Mesurer des quantités, comme un nombre de kilomètres parcourus, est facile. La mesure de la qualité, ou plutôt son évaluation, est plus complexe, mais c'est un impératif pour avancer vers le développement durable.

Une Publicité pour de l’essence nous affirme que l’on va parcourir plus de kilomètres avec un plein. Les essences ne se valent donc pas toutes, il y en a de plus efficaces que d’autres. Nous le savons bien, le problème des pétroliers est qu’ils vendent tous le même produit, et qu’ils ont le plus grand mal du monde à se différencier les uns des autres. La qualité du produit pourrait donc être une occasion de se distinguer, mais la qualité ne se mesure pas facilement. On remarquera que la publicité en question reste bien floue : on ne dit pas combien de kilomètres en plus, et il n’est donc pas possible de vérifier si l’opération est rentable : si je paye mon essence 3% de plus, il faut que je parcoure au moins 3% de kilomètres en plus avec la même quantité d’essence. La publicité reste discrète sur ce point, ce qui la rend bien peu crédible. Mais revenons à la question de la qualité, et de la difficulté à l’évaluer. C’est une question centrale pour le développement durable, car nous savons que la croissance quantitative conduit à l’impasse : la planète ne pourra satisfaire tous les besoins si ceux-ci se manifestent uniquement par une consommation accrue de matières premières, par des prélèvements supplémentaires sur les ressources, avec les rejets, des déchets, toujours en augmentation.

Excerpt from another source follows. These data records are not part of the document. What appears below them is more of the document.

Lemma remove_absent (d : string → bool) (f f' : Fs.t) (p : string)
    (k : list string) :
  remove d f p = Ok f' → f !! k = None → f' !! k = None.
Proof.
  unfold remove. destruct (d p); [done|].
  destruct (f !! resolve p) as [[c|es]|]; try done. intros [= <-] Hk.
  apply lookup_delete_None. right. by apply unlink_absent.
Qed.

Lemma remove_gone (d : string → bool) (f f' : Fs.t) (p : string) :
  remove d f p = Ok f' → f' !! resolve p = None.
Proof.
  unfold remove. destruct (d p); [done|].
  destruct (f !! resolve p) as [[c|es]|]; try done. intros [= <-].
  apply lookup_delete_eq.
Qed.

Lemma rmtree_absent (d : string → bool) (f f' : Fs.t) (p : string)
    (k : list string) :
  rmtree d f p = Ok f' → f !! k = None → f' !! k = None.
Proof.
  unfold rmtree. destruct (d p); [done|].
  destruct (f !! resolve p) as [[c|es]|]; try done. intros [= <-] Hk.
  apply map_lookup_filter_None. left. by apply unlink_absent.
Qed.

Lemma rmtree_gone (d : string → bool) (f f' : Fs.t) (p : string) :
  rmtree d f p = Ok f' → f' !! resolve p = None.
Proof.
  unfold rmtree. destruct (d p); [done|].
  destruct (f !! resolve p) as [[c|es]|]; try done. intros [= <-].
  apply map_lookup_filter_None. right. intros x _ Hn. by apply Hn.
Qed.

(** A file written is there afterwards, with the text written. *)
Lemma write_file_stored (d : string → bool) (f f' : Fs.t) (p text : string) :
  write_file d f p text = Ok f' → f' !! resolve p = Some (File text).
Proof.
  unfold write_file. destruct (d p); [done|].
  destruct (split_last (resolve p)) as [[parent n]|]; [|done].
  destruct (f !! parent) as [[c|es]|]; try done.
  destruct (f !! resolve p) as [[c|es']|]; try done.
  all: intros [= <-]; apply lookup_insert_eq.
Qed.

Lemma add_entry_keeps_dir (parent k : list string) (n : string) (f : Fs.t) :
  holds_dir f k → holds_dir (add_entry parent n f) k.
Proof.
  intros [es Hk]. unfold add_entry, holds_dir.
  destruct (f !! parent) as [[c|es']|] eqn:E; eauto.
  destruct (decide (parent = k)) as [->|Hne].
  - rewrite lookup_insert_eq. eauto.
  - rewrite lookup_insert_ne by done. eauto.
Qed.

Lemma mkdirs_from_keeps_dir (rest parent k : list string) (f f' : Fs.t) :
  mkdirs_from parent rest f = Ok f' → holds_dir f k → holds_dir f' k.
Proof.
  revert parent f. induction rest as [|n rest IH]; intros parent f.
  - by intros [= <-].
  - cbn [mkdirs_from]. destruct (f !! (parent ++ [n])) as [[c|es]|] eqn:E.
    + done.
    + apply IH.
    + intros H Hk. apply (IH _ _ H).
      destruct (decide (parent ++ [n] = k)) as [<-|Hne].
      * exists []. apply lookup_insert_eq.
      * destruct (add_entry_keeps_dir parent k n f Hk) as [es Hes].
        exists es. by rewrite lookup_insert_ne.
Qed.

Lemma mkdirs_from_makes_dir (rest parent : list string) (f f' : Fs.t) :
  mkdirs_from parent rest f = Ok f' →
  (rest = [] → holds_dir f parent) → holds_dir f' (parent ++ rest).
Proof.
  revert parent f. induction rest as [|n rest IH]; intros parent f.
  - intros [= <-] H. rewrite app_nil_r. by apply H.
  - cbn [mkdirs_from]. rewrite (cons_middle n parent rest), app_assoc.
    destruct (f !! (parent ++ [n])) as [[c|es]|] eqn:E.
    + done.
    + intros H _. apply (IH _ _ H). intros _. by exists es.
    + intros H _. apply (IH _ _ H). intros _. exists [].
      apply lookup_insert_eq.
Qed.

Lemma remove_keeps_dir (d : string → bool) (f f' : Fs.t) (p : string)
    (k : list string) :
  remove d f p = Ok f' → holds_dir f k → holds_dir f' k.
Proof.
  unfold remove. destruct (d p); [done|].
  destruct (f !! resolve p) as [[c|es]|] eqn:E; try done.
  intros [= <-] [es Hk]. unfold holds_dir.
  rewrite lookup_delete_ne by (intros Heq; congruence).
  unfold unlink. destruct (split_last (resolve p)) as [[parent n]|]; [|eauto].
  unfold del_entry. destruct (f !! parent) as [[c'|es']|] eqn:E'; eauto.
  destruct (decide (parent = k)) as [->|Hne].
  - rewrite lookup_insert_eq. eauto.
  - rewrite lookup_insert_ne by done. eauto.
Qed.

Lemma extractall_makes_dir (d : string → bool) (f f' : Fs.t) (dest : string)
    (members : list (string * string)) :
  resolve dest ≠ [] →
  extractall d f dest members = Ok f' → holds_dir f' (resolve dest).
Proof.
  intros Hne. unfold extractall. destruct (d dest); [done|].
  destruct (mkdirs_from [] (resolve dest) f) as [f1|] eqn:E; [|done].
  intros [= <-].
  apply mkdirs_from_makes_dir in E; [|done]. cbn [app] in E.
  revert f1 E. induction members as [|m members IH]; intros f1 E; [done|].
  cbn [foldl]. apply IH.
  destruct (add_entry_keeps_dir (resolve dest) (resolve dest) m.1 f1 E)
    as [es Hes].
  exists es. rewrite lookup_insert_ne; [done|].
  intros Heq. apply (f_equal length) in Heq. rewrite length_app in Heq.
  cbn in Heq. lia.
Qed.

Lemma makedirs_exist_ok_keeps_dir (d : string → bool) (f f' : Fs.t)
    (p : string) (k : list string) :
  makedirs_exist_ok d f p = Ok f' → holds_dir f k → holds_dir f' k.
Proof.
  unfold makedirs_exist_ok.
  destruct (f !! resolve p) as [[c|es]|]; try done.
  - by intros [= <-].
  - destruct (d p); [done|]. apply mkdirs_from_keeps_dir.
Qed.

Lemma makedirs_exist_ok_makes_dir (d : string → bool) (f f' : Fs.t)
    (p : string) :
  resolve p ≠ [] →
  makedirs_exist_ok d f p = Ok f' → holds_dir f' (resolve p).
Proof.
  intros Hne. unfold makedirs_exist_ok.
  destruct (f !! resolve p) as [[c|es]|] eqn:E; try done.
  - intros [= <-]. by exists es.
  - destruct (d p); [done|]. intros H.
    by apply mkdirs_from_makes_dir in H.
Qed.

Lemma isdir_holds (f : Fs.t) (p : string) :
  isdir f p = true ↔ holds_dir f (resolve p).
Proof.
  unfold isdir, holds_dir. destruct (f !! resolve p) as [[c|es]|]; split;
    try done; try (intros [? [=]]). eauto.
Qed.

End MoreFsFacts.

(** * The provisioner, call by call *)

Ltac fields :=
  cbn [fs queue applog sys_path tk trace bundled source_var output_var
       window_var is_converting button_enabled console progress_var dialogs
       timers fst snd].

Section Provisioner.
Variable env : Env.
Import PyStr OsPath.

(** The import path and the file system after [ensure_dependencies]. *)
Lemma ensure_dependencies_leaves (w : World) (c : completion bool unit)
    (w' : World) :
  ensure_dependencies env w = (c, w') →
  (∃ b, c = Returned b ∧
        sys_path w' =
          (if mem (pyinstaller_path env) (sys_path w) then sys_path w
           else pyinstaller_path env :: sys_path w)) ∨
  (∃ msg, c = Raised (Exception msg) ∧ sys_path w' = sys_path w ∧
          timers (tk w') = timers (tk w) ∧
          ((trace w' = trace w ++ install_ops env false false false ∧
            fs w' = fs w) ∨
           (trace w' = trace w ++ install_ops env true false false ∧
            fetch_to env (url pyinstaller_info) (temp_archive env) (fs w)
              = Ok (fs w')) ∨
           (trace w' = trace w ++ install_ops env true true false ∧
            ∃ f1, fetch_to env (url pyinstaller_info) (temp_archive env) (fs w)
                    = Ok f1 ∧
                  unpack_to env (temp_archive env) (pyinstaller_path env) f1
                    = Ok (fs w')))).
Proof.
  intros H. split_world w.
  unfold ensure_dependencies, DEPENDENCIES, install_loop in H.
  norm_in H. change (dep_path env _ _) with (pyinstaller_path env) in H.
  change (join (gettempdir env) _) with (temp_archive env) in H.
  change (url _) with (url pyinstaller_info) in H.
  run_in H.
  all: injection H as <- <-; fields.
  all: first
    [ left; eexists; split; [reflexivity|];
      repeat match goal with E : mem _ _ = _ |- _ => rewrite E end;
      reflexivity
    | right; eexists; split; [reflexivity|]; split; [reflexivity|];
      split; [reflexivity|]; choose ].
Qed.

Lemma mem_head (x : string) (l : list string) : mem x (x :: l) = true.
Proof. unfold mem. cbn. by rewrite String.eqb_refl. Qed.

Lemma pyinstaller_path_key :
  resolve (pyinstaller_path env) =
  resolve (deps_dir env) ++ ["pyinstaller-5.13.0"].
Proof. by apply resolve_join. Qed.

(** An install that went through leaves the bundler's directory. *)
Lemma installed_exists (f f' : Fs.t) :
  installed env f f' → Fs.exists_ f' (pyinstaller_path env) = true.
Proof.
  intros (f1 & f2 & _ & Hu & Hr).
  assert (holds_dir f2 (resolve (pyinstaller_path env))) as Hd.
  { unfold unpack_to in Hu.
    destruct (f1 !! resolve (temp_archive env)) as [[body|]|]; try done.
    destruct (unzip env body) as [members|]; [|done].
    apply extractall_makes_dir in Hu; [done|].
    rewrite pyinstaller_path_key. by destruct (resolve (deps_dir env)). }
  destruct (remove_keeps_dir _ _ _ _ _ Hr Hd) as [es Hes].
  unfold Fs.exists_. by rewrite Hes.
Qed.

La croissance peut-elle s’exprimer par la qualité ? par exemple, il est difficile, dans nos sociétés, de manger plus, mais peut-on manger mieux ? une nourriture plus équilibrée, plus saine, mieux cuisinée ? il n’y aurait pas plus de prélèvements, même plutôt moins avec une agriculture plus respectueuse de l’environnement, et on aurait une valeur ajoutée, une richesse créée, toujours en hausse du fait de la qualité des produits et du savoir faire du cuisinier.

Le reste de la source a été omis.